Erlendur watched her staring with interest at Sigurdur Oli and could not suppress a smile.
“It’s about Lake Kleifarvatn,” he said.
Once they had sat down in her living room Sunna told them what she and her colleagues at the Energy Authority believed had happened.
“You remember the big south Iceland earthquake on the seventeenth of June 2000?” she said, and they nodded. “About five seconds afterwards a large earthquake also struck Kleifarvatn, which doubled the natural rate of drainage from it. When the lake started to shrink people at first thought it was because of unusually low precipitation, but it turned out that the water was pouring down through fissures that run across the bed of the lake and have been there for ages. Apparently they opened up in the earthquake. The lake measured ten square kilometres but now it’s only about eight. The water level has fallen by at least four metres.”
“And that’s how you found the skeleton,” Erlendur said.
“We found the bones of a sheep when the surface had dropped by two metres,” Sunna said. “But of course it hadn’t been hit over the head.”
“What do you mean, hit over the head?” Sigurdur Oli said.

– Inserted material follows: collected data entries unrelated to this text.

(** * Social-network bottleneck detector: the graph analytics queries

    A shallow embedding of the analytics pipeline of the repository:
    - [backend/app/api/v1/algorithms.py]  (the run endpoint and its five stages),
    - [run_algorithms.py]                 (the batch script running the same stages),
    - [backend/app/services/neo4j_service.py] and [backend/app/api/v1/bottlenecks.py]
      (the top-bottlenecks read queries).

    The stages are Cypher queries executed against a Neo4j property graph.
    Each query is embedded clause by clause as a function on an explicit
    graph value: the rows a [MATCH] produces are lists, an aggregating
    [WITH] groups the rows by its non-aggregate expressions, and [SET]
    rewrites the matched nodes.

    Numbers: Cypher integers are modelled as [Z]; Cypher floats are
    modelled as exact rationals [Q], so every statement about a float is a
    statement about the real-valued formula the query evaluates. *)

From Stdlib Require Import ZArith QArith Qminmax Lqa Lia String.
From stdpp Require Import base option list sorting strings pretty gmap.

Open Scope Z_scope.
Open Scope Q_scope.
Open Scope string_scope.
Open Scope list_scope.
Open Scope stdpp_scope.

(** ** The property graph *)

(** A [:User] node with the properties the queries read or write.  An
    unset (null) property is [None].  [following_count] is the profile
    counter stored by the import scripts, not a count of relationships. *)
Record User := mkUser {
  id : string;
  following_count : option Z;
  out_degree : option Z;
  in_degree : option Z;
  degree_centrality : option Q;
  pagerank : option Q;
  betweenness_centrality : option Q;
  community_id : option string;
  bridge_score : option Q;
  bottleneck_score : option Q;
  is_bottleneck : option bool
}.

(** Nodes are addressed by their position in [users] (the node handle);
    a [:FOLLOWS] relationship is a pair (source handle, target handle) and
    is addressed by its position in [follows] (the relationship handle).
    Two relationships between the same endpoints are two entries. *)
Record Graph := mkGraph {
  users : list User;
  follows : list (nat * nat)
}.

(** A user as the import scripts create it: only the profile is set. *)
Definition new_user (i : string) (fc : option Z) : User :=
  mkUser i fc None None None None None None None None None.

Definition set_pagerank (r : option Q) (u : User) : User :=
  mkUser (id u) (following_count u) (out_degree u) (in_degree u)
    (degree_centrality u) r (betweenness_centrality u) (community_id u)
    (bridge_score u) (bottleneck_score u) (is_bottleneck u).

Definition set_betweenness_centrality (b : option Q) (u : User) : User :=
  mkUser (id u) (following_count u) (out_degree u) (in_degree u)
    (degree_centrality u) (pagerank u) b (community_id u)
    (bridge_score u) (bottleneck_score u) (is_bottleneck u).

Definition set_degrees (o i : option Z) (u : User) : User :=
  mkUser (id u) (following_count u) o i
    (degree_centrality u) (pagerank u) (betweenness_centrality u) (community_id u)
    (bridge_score u) (bottleneck_score u) (is_bottleneck u).

Definition set_degree_centrality (c : option Q) (u : User) : User :=
  mkUser (id u) (following_count u) (out_degree u) (in_degree u)
    c (pagerank u) (betweenness_centrality u) (community_id u)
    (bridge_score u) (bottleneck_score u) (is_bottleneck u).

Definition set_community_id (c : option string) (u : User) : User :=
  mkUser (id u) (following_count u) (out_degree u) (in_degree u)
    (degree_centrality u) (pagerank u) (betweenness_centrality u) c
    (bridge_score u) (bottleneck_score u) (is_bottleneck u).

Definition set_scores (bs sc : option Q) (flag : option bool) (u : User) : User :=
  mkUser (id u) (following_count u) (out_degree u) (in_degree u)
    (degree_centrality u) (pagerank u) (betweenness_centrality u) (community_id u)
    bs sc flag.

(** ** Cypher building blocks *)
Module Cypher.

(** [OPTIONAL MATCH]: the matches, or one row of nulls when there is none. *)
Definition optional_match {A} (l : list A) : list (option A) :=
  match l with
  | [] => [None]
  | _ => Some <$> l
  end.

(** The non-null values of a column. *)
Definition non_null {A} (col : list (option A)) : list A :=
  omap (fun x => x) col.

(** [count(x)]: null values are not counted. *)
Definition count {A} (col : list (option A)) : Z :=
  Z.of_nat (length (non_null col)).

(** [count(DISTINCT x)]. *)
Definition count_distinct `{EqDecision A} (col : list (option A)) : Z :=
  Z.of_nat (length (remove_dups (non_null col))).

Definition sumQ (l : list Q) : Q := foldr Qplus 0 l.

(** [sum(x)]: nulls are skipped and the sum of no value is 0. *)
Definition sum (col : list (option Q)) : Q := sumQ (non_null col).

Definition maxQ (l : list Q) : option Q :=
  match l with
  | [] => None
  | x :: l' => Some (foldr Qmax x l')
  end.

(** [max(x)]: nulls are skipped; null when no value is left. *)
Definition max (col : list (option Q)) : option Q := maxQ (non_null col).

She looked at him. She had tried to be inconspicuous when she looked at his hands. Tried to spot a wedding ring.
“I saw a hole in the skull,” she said. “Do you know who it is?”
“No,” Erlendur said. “He would have needed to use a boat, wouldn’t he? To get so far out onto the lake.”
“If you mean could someone have walked to where the skeleton is, the answer’s no. It was at least four metres deep there until quite recently. And if it happened years back, which of course I know nothing about, the water would have been even deeper.”
“So they were on a boat?” Sigurdur Oli said. “Are there boats on that lake?”